● **Required work**
Run through the records and show each line that includes the string "waits".
++++ Data provided ++++
(* ===== verification/Mlme.v ===== *)
(** * Power, scanning and the connection attempt

    From [src/src/kext/RTW88IEEE80211.cpp]: [start], [stop], [powerOn],
    [powerOff], [setReceiveMulticast], [setAWDLReceiveMode],
    [setAWDLChannel], [setConnectedChandef], [restoreConnectedChannel],
    [abortActiveScan], [scanDone], [cmdScan], [runManualScan], [cmdConnect],
    [doAuthenticate], [cancelAuthentication], [cmdDisconnect],
    [doDisconnect], [cmdPowerOn], [cmdPowerOff], [onTimer] and the queries.

    A function that sleeps or waits is a machine: a position and one step per
    stretch between two waits.  [None] is a null pointer dereferenced or an
    access outside an array. *)

From S2P Require Import Prelude Rsn Bss Kdf Reorder Kext Tx Eapol Rx Mgmt.

Definition kIOReturnError : Z := 0xe00002bc.
Definition kIOReturnNoMemory : Z := 0xe00002bd.
Definition kIOReturnBusy : Z := 0xe00002d5.
Definition FIF_ALLMULTI : Z := 0x02.
Definition FIF_OTHER_BSS : Z := 0x40.
Definition WLAN_EID_VHT_OPERATION : Z := 192.
Definition WLAN_REASON_DEAUTH_LEAVING : Z := 3.
Definition IEEE80211_STYPE_DEAUTH : Z := 0x00C0.

(** ** The channel table

    [chan->band = band->band] is written into the table of the driver. *)

Fixpoint find_chan (p : ieee80211_channel -> bool) (bid : Z) (cs : list ieee80211_channel) : option (ieee80211_channel * list ieee80211_channel) :=
  match cs with
  | [] => None
  | c :: cs =>
      if p c then let c := c <| ch_band := bid |> in Some (c, c :: cs)
      else '(r, cs) ← find_chan p bid cs; Some (r, c :: cs)
  end.

Definition with_channels (b : ieee80211_supported_band) (cs : list ieee80211_channel) : ieee80211_supported_band :=
  mk_band (band_id b) cs (band_ht b) (band_vht b).

Fixpoint find_band (p : ieee80211_channel -> bool) (bs : list (option ieee80211_supported_band))
    : option (ieee80211_channel * list (option ieee80211_supported_band)) :=
  match bs with
  | [] => None
  | None :: bs => '(r, bs) ← find_band p bs; Some (r, None :: bs)
  | Some b :: bs =>
      match find_chan p (band_id b) (channels b) with
      | Some (r, cs) => Some (r, Some (with_channels b cs) :: bs)
      | None => '(r, bs) ← find_band p bs; Some (r, Some b :: bs)
      end
  end.

Definition set_bands (bs : list (option ieee80211_supported_band)) (k : kext) : kext :=
  match _hw k with Some h => k <| _hw := Some (h <| hw_bands := Some bs |>) |> | None => k end.

(** The first channel of the table that satisfies [p]. *)
Definition find_channel (p : ieee80211_channel -> bool) (k : kext) : option ieee80211_channel * kext :=
  match h ← _hw k; bs ← hw_bands h; find_band p bs with
  | Some (c, bs) => (Some c, set_bands bs k)
  | None => (None, k)
  end.

Definition set_chandef (c : ieee80211_channel) (width cf1 : Z) (k : kext) : option kext :=
  h ← _hw k; Some (k <| _hw := Some (h <| hw_chandef := mk_chandef (Some c) width cf1 |>) |>).

(** ** The operating width *)

Record oper := mk_oper { sco : Z; htStaWidth : bool; vhtWidth : Z; vhtSeg0 : Z }.

(** [b] is what is left of the elements from [i]. *)
Fixpoint parse_oper (fuel : nat) (b : list Z) (o : oper) : option oper :=
  if zlen b <? 2 then Some o
  else match fuel with
       | O => None
       | S m =>
           id ← ld b 0; len ← ld b 1;
           if zlen b <? 2 + len then Some o
           else
             o ← (if (id =? WLAN_EID_HT_OPERATION) && (2 <=? len) then
                    d1 ← ld b 3; Some (mk_oper (d1 .& 0x03) (negb (d1 .& 0x04 =? 0)) (vhtWidth o) (vhtSeg0 o))
                  else if (id =? WLAN_EID_VHT_OPERATION) && (3 <=? len) then
                    d0 ← ld b 2; d1 ← ld b 3; Some (mk_oper (sco o) (htStaWidth o) d0 d1)
                  else Some o);
             parse_oper m (zdrop (2 + len) b) o
       end.

Definition setConnectedChandef (c : ieee80211_channel) (k : kext) : option kext :=
  k ← set_chandef c NL80211_CHAN_WIDTH_20_NOHT (center_freq c) k;
  let k := k <| _connChanWidth := 20 |> in
  if negb (htAllowed k) then Some k
  else
    sb ← target_sband k;
    match sb with
    | None => Some k
    | Some sb =>
        let chip40 := negb (ht_capinfo (band_ht sb) .& IEEE80211_HT_CAP_SUP_WIDTH_20_40 =? 0) in
        let chip80 := chip40 && (target_band k =? NL80211_BAND_5GHZ) && vht_supported (band_vht sb) in
        b ← ldn (ies (_targetBSS k)) 0 (ies_len (_targetBSS k));
        o ← parse_oper (length b) b (mk_oper 0 false 0 0);
        k ← (if chip40 && htStaWidth o && ((sco o =? 1) || (sco o =? 3)) then
               set_chandef c NL80211_CHAN_WIDTH_40 (u32 (center_freq c + (if sco o =? 1 then 10 else -10))) (k <| _connChanWidth := 40 |>)
             else Some k);
        if chip80 && (vhtWidth o =? 1) && negb (vhtSeg0 o =? 0) then
          set_chandef c NL80211_CHAN_WIDTH_80 (u32 (5000 + 5 * vhtSeg0 o)) (k <| _connChanWidth := 80 |>)
        else Some k
    end.

Definition is_target_channel (k : kext) (c : ieee80211_channel) : bool := hw_value c =? channel (_targetBSS k).

Definition restoreConnectedChannel (k : kext) : option kext :=
  if negb (is_state (_scanReturnState k) RTW88_STATE_CONNECTED) || negb (has_hw k) || negb (has_vif k) then Some k
  else
    let '(chan, k) := find_channel (is_target_channel k) k in
    k ← match chan with Some c => setConnectedChandef c k | None => Some k end;
    h ← _hw k;
    let a := bssid (_targetBSS k) in
    let k := emit (EvRestoreConnectedHw (hw_chandef h) a) k in
    v ← _vif k;
    Some (k <| _vif := Some (mk_vif true (_assocAID k) (bss_qos v) a true (_assocAID k)) |>).

(** ** Filters, the AWDL channel and power *)

Definition setReceiveMulticast (active : bool) (k : kext) : Z * kext :=
  if negb (has_op k OpConfigureFilter) then (kIOReturnNotReady, k)
  else
    let k := k <| _receiveMulticast := active |> in
    (kIOReturnSuccess, if _powered k then emit (EvConfigureFilter FIF_ALLMULTI (if active then FIF_ALLMULTI else 0)) k else k).

Definition setAWDLReceiveMode (active : bool) (k : kext) : Z * kext :=
  if negb (has_op k OpConfigureFilter) then (kIOReturnNotReady, k)
  else
    let k := k <| _awdlReceiveMode := active |> in
    let k := if negb active then k <| _awdlChannel := 0 |> else k in
    let changed := FIF_OTHER_BSS .| FIF_ALLMULTI in
    let flags := if active then FIF_OTHER_BSS .| FIF_ALLMULTI else if _receiveMulticast k then FIF_ALLMULTI else 0 in
    (kIOReturnSuccess, emit (EvConfigureFilter changed flags) k).

Definition has_wiphy (k : kext) : bool :=
  match _hw k with Some h => match hw_bands h with Some _ => true | None => false end | None => false end.
Definition chan_enabled (c : ieee80211_channel) : bool := ch_flags c .& IEEE80211_CHAN_DISABLED =? 0.

(** The station owns the radio. *)
Definition sta_busy (k : kext) : bool :=
  state_is k RTW88_STATE_CONNECTED || (state_is k RTW88_STATE_SCANNING && is_state (_scanReturnState k) RTW88_STATE_CONNECTED) ||
  state_is k RTW88_STATE_AUTHENTICATING || state_is k RTW88_STATE_ASSOCIATING || state_is k RTW88_STATE_HANDSHAKING.

Definition setAWDLChannel (chan : Z) (k : kext) : option (Z * kext) :=
  if negb (_powered k) || negb (has_wiphy k) || (chan =? 0) then Some (kIOReturnNotReady, k)
  else
    let k := k <| _awdlChannel := chan |> in
    if sta_busy k then Some (kIOReturnBusy, k)
    else
      let '(target, k) := find_channel (fun c => (hw_value c =? chan) && chan_enabled c) k in
      match target with
      | None => Some (kIOReturnUnsupported, k)
      | Some c =>
          k ← set_chandef c NL80211_CHAN_WIDTH_20_NOHT (center_freq c) k;
          h ← _hw k;
          Some (kIOReturnSuccess, emit (EvAwdlSwitch (hw_chandef h)) k)
      end.

Section power.
Context (E : env).

Definition powerOn (k : kext) : Z * kext :=
  if _powered k then (kIOReturnSuccess, k)
  else if negb (has_op k OpStart) then (kIOReturnNotReady, k)
  else
    let ret := start_ret E (trace k) in
    let k := emit EvStart k in
    if negb (ret =? 0) then (kIOReturnError, k)
    else let k := k <| _powered := true |> in setReceiveMulticast (_receiveMulticast k) k.

Definition powerOff (k : kext) : kext :=
  if negb (_powered k) then k
  else (if has_op k OpStop then emit EvStop k else k) <| _powered := false |>.

(** ** Disconnecting *)

Definition deauth_frame (k : kext) : list Z :=
  let a := bssid (_targetBSS k) in
  hdr_3addr (IEEE80211_FTYPE_MGMT .| IEEE80211_STYPE_DEAUTH) a (_macAddr k) a 0 ++ [WLAN_REASON_DEAUTH_LEAVING; 0].

Definition to_idle (k : kext) : kext := k <| _state := RTW88_STATE_IDLE |> <| _scanReturnState := RTW88_STATE_IDLE |>.

Definition doDisconnect (k : kext) : option kext :=
  if negb (has_hw k) || negb (has_vif k) then Some (to_idle k)
  else
    let k := clearKeys k in
    let '(_, k) := txMgmtFrame E (deauth_frame k) k in
    v ← _vif k;
    let v := mk_vif false (bss_aid v) (bss_qos v) (bss_bssid v) (cfg_assoc v) (cfg_aid v) in
    let k := k <| _vif := Some v |> in
    let k := if has_op k OpBssInfoChanged then emit (EvBssInfoChanged v) k else k in
    k ← releaseSta k;
    Some (emit (EvLink false) (emit EvTimerCancel (to_idle k))).

(** [cancelAuthentication], up to its wait for the connect call. *)
Definition cancel_begin (k : kext) : kext := emit EvTimerCancel (k <| _connectCancelled := true |>).

(** [cmdDisconnect] after the wait. *)
Definition disconnect_rest (k : kext) : option (Z * kext) :=
  if state_is k RTW88_STATE_IDLE then Some (kIOReturnSuccess, k)
  else k ← doDisconnect k; Some (kIOReturnSuccess, k).

Definition cmdPowerOn (k : kext) : Z * kext :=
  let '(ret, k) := powerOn k in
  (ret, if (ret =? kIOReturnSuccess) && state_is k RTW88_STATE_DISCONNECTING then k <| _state := RTW88_STATE_IDLE |> else k).

(** [cmdPowerOff] after its waits. *)
Definition poweroff_rest (k : kext) : option kext :=
  k ← (if state_is k RTW88_STATE_CONNECTED || state_is k RTW88_STATE_AUTHENTICATING || state_is k RTW88_STATE_ASSOCIATING ||
          state_is k RTW88_STATE_HANDSHAKING
       then doDisconnect k
       else releaseSta (clearKeys k));
  Some (emit (EvLink false) (to_idle (powerOff k))).

(** ** Scanning *)

(** [abortActiveScan] before its wait: ask the scan to end. *)
Definition abort_begin (k : kext) : kext :=
  if negb (_manualScanChannelCount k =? 0) then k <| _manualScanAbort := true |>
  else if has_op k OpCancelHwScan then emit EvCancelHwScan k else k.

(** [abortActiveScan] after the wait: the answer. *)
Definition abort_finish (returnState : RTW88State) (k : kext) : option (bool * kext) :=
  if state_is k RTW88_STATE_SCANNING then
    if negb (_manualScanChannelCount k =? 0) then Some (false, k)
    else
      k ← (if is_state returnState RTW88_STATE_CONNECTED then restoreConnectedChannel k else Some k);
      let k := k <| _state := if is_state returnState RTW88_STATE_IDLE then RTW88_STATE_IDLE else returnState |>
                 <| _scanReturnState := RTW88_STATE_IDLE |> <| _manualScanChannelCount := 0 |> <| _manualScanOnHomeChannel := false |> in
      Some (negb (state_is k RTW88_STATE_SCANNING), k)
  else Some (true, k).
++++
● **Answer to this exercise**
    A function that sleeps or waits is a machine: a position and one step per
    stretch between two waits.  [None] is a null pointer dereferenced or an
(** [cmdPowerOff] after its waits. *)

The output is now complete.